=== Exercise details ===
In the records below, find the line holding "rewrite Ts, Ge." and the line holding "apply (proj2 (fallback_messages". Set down both, with every line between them, exactly.

+++

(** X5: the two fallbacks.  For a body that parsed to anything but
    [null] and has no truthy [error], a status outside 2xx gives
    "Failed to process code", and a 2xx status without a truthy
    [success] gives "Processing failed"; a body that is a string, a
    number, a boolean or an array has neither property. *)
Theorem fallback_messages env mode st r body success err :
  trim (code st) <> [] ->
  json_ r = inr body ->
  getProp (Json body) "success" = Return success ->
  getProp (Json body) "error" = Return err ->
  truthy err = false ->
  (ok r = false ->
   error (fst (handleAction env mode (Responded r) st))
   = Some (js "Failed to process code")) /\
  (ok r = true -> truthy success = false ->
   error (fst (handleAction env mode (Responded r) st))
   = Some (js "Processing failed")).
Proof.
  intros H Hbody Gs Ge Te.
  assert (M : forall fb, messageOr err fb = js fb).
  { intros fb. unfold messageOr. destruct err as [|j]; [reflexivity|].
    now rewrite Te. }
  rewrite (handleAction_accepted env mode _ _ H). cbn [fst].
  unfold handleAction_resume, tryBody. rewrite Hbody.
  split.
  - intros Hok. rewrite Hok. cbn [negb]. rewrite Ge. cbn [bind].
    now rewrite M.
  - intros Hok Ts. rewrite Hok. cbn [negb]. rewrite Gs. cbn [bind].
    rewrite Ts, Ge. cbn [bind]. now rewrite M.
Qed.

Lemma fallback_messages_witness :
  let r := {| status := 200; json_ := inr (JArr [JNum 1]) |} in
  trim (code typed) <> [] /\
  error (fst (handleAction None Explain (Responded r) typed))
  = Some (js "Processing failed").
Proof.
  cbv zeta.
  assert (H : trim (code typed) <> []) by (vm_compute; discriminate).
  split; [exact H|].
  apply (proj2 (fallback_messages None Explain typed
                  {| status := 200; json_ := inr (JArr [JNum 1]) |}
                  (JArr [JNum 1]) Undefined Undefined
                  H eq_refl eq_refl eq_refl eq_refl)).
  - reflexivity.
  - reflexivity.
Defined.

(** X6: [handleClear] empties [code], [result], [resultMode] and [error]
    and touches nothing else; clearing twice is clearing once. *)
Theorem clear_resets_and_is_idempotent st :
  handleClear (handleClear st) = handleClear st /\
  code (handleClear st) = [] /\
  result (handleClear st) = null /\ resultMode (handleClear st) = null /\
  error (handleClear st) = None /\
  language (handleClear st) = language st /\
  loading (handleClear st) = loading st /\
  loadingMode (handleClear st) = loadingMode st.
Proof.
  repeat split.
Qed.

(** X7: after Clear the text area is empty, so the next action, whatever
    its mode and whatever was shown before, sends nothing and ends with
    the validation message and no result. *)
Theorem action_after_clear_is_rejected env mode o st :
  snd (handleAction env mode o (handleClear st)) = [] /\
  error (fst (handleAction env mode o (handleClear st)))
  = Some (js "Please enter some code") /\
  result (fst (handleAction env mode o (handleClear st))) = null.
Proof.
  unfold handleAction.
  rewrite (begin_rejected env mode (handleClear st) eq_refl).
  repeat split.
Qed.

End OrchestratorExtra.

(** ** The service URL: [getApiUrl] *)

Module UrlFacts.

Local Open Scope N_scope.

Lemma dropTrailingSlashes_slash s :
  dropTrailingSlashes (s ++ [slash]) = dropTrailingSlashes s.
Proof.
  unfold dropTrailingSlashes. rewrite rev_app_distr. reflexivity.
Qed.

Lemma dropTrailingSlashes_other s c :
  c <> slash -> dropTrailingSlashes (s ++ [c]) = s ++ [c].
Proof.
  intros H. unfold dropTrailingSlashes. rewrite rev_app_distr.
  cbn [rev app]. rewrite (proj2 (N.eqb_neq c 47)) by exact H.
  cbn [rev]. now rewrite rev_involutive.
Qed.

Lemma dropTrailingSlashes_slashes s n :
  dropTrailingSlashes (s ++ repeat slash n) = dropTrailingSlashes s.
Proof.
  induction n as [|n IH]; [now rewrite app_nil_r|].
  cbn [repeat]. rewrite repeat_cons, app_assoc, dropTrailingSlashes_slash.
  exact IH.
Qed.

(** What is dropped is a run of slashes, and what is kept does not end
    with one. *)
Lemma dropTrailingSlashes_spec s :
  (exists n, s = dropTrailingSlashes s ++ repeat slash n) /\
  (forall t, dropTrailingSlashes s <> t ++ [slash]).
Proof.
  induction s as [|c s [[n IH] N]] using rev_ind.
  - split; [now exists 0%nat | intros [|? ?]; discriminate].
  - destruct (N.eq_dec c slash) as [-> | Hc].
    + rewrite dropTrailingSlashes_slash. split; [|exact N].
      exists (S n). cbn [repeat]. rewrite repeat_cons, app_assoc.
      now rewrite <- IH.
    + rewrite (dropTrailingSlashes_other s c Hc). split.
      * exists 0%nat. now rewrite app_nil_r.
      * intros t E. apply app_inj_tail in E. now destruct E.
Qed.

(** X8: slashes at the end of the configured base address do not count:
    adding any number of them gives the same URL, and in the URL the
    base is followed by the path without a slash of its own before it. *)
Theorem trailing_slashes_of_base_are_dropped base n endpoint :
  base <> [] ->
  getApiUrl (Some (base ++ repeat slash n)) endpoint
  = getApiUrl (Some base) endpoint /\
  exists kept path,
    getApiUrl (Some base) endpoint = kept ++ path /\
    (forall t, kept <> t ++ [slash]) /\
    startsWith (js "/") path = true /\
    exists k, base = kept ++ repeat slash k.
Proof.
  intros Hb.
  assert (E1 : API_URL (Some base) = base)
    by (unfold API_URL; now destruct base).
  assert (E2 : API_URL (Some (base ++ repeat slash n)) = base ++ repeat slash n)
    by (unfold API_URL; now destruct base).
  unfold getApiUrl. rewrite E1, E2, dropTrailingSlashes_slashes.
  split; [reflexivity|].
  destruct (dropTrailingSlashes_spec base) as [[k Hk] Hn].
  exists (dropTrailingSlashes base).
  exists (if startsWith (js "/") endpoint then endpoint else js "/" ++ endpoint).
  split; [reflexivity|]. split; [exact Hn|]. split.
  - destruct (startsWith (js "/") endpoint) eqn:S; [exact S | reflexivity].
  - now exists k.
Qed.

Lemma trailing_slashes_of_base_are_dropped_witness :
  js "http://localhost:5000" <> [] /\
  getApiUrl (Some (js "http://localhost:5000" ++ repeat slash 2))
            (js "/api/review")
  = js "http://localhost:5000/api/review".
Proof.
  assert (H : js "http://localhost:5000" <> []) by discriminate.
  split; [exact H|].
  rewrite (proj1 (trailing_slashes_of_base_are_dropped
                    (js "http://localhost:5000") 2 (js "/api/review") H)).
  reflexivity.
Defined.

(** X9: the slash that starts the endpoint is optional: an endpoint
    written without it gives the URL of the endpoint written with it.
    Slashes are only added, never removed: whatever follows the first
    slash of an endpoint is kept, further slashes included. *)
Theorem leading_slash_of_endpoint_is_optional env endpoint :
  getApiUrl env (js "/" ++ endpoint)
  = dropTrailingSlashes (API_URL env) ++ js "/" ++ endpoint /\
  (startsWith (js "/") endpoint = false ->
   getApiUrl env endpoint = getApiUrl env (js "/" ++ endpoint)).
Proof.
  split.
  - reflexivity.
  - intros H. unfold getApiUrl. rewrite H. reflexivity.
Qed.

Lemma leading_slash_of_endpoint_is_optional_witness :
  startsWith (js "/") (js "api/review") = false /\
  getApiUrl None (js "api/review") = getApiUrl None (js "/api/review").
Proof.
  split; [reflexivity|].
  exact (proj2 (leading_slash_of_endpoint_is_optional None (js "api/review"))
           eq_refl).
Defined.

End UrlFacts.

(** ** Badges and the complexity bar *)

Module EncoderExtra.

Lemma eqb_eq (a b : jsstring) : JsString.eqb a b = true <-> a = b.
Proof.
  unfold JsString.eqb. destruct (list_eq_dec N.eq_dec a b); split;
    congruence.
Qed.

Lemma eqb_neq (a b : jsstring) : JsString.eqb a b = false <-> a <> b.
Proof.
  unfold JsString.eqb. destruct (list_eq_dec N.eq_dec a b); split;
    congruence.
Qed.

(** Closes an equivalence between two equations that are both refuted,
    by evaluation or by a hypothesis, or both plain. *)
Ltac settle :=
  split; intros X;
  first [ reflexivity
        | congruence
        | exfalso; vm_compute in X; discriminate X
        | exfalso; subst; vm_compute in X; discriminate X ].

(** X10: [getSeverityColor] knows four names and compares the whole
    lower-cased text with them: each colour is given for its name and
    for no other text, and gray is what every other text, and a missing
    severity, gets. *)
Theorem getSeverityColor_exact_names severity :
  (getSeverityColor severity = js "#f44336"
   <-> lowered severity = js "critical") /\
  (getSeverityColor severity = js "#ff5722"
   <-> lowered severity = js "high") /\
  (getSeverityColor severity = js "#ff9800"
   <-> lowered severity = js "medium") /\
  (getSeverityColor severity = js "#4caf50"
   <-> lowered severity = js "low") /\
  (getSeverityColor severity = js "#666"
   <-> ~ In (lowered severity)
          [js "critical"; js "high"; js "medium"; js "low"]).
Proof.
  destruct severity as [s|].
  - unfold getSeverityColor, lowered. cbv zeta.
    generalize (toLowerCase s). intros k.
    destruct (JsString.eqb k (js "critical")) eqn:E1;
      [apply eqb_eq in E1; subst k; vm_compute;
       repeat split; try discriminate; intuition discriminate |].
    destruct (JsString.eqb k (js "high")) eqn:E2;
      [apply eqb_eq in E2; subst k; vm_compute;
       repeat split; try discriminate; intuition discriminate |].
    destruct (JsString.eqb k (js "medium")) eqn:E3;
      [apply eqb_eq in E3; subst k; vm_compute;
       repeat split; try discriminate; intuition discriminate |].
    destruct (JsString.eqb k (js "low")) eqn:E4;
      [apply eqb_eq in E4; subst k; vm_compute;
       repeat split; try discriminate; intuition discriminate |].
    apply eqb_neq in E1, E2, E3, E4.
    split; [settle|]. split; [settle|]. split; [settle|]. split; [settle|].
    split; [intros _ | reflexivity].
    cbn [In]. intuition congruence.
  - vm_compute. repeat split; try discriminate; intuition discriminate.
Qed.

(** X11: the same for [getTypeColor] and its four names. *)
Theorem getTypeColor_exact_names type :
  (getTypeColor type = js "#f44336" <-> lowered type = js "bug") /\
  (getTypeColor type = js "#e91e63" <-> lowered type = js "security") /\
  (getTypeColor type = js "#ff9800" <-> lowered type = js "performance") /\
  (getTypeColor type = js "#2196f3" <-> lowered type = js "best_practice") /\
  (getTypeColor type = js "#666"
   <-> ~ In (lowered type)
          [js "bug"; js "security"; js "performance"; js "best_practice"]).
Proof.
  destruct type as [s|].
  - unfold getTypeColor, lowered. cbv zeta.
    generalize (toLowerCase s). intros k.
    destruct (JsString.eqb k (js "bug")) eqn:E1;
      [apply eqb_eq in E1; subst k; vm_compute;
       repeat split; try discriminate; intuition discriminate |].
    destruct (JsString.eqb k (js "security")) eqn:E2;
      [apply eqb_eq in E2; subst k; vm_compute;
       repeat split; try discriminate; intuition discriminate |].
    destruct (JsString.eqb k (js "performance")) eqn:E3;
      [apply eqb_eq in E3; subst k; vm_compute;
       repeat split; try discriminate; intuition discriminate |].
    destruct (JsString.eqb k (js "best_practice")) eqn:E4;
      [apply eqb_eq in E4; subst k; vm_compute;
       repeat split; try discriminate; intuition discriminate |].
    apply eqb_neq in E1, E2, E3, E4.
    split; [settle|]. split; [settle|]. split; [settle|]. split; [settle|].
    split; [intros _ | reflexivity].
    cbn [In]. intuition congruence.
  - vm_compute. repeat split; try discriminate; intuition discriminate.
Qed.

+++

=== Output ===
    rewrite Ts, Ge. cbn [bind]. now rewrite M.
Qed.

Lemma fallback_messages_witness :
  let r := {| status := 200; json_ := inr (JArr [JNum 1]) |} in
  trim (code typed) <> [] /\
  error (fst (handleAction None Explain (Responded r) typed))
  = Some (js "Processing failed").
Proof.
  cbv zeta.
  assert (H : trim (code typed) <> []) by (vm_compute; discriminate).
  split; [exact H|].
  apply (proj2 (fallback_messages None Explain typed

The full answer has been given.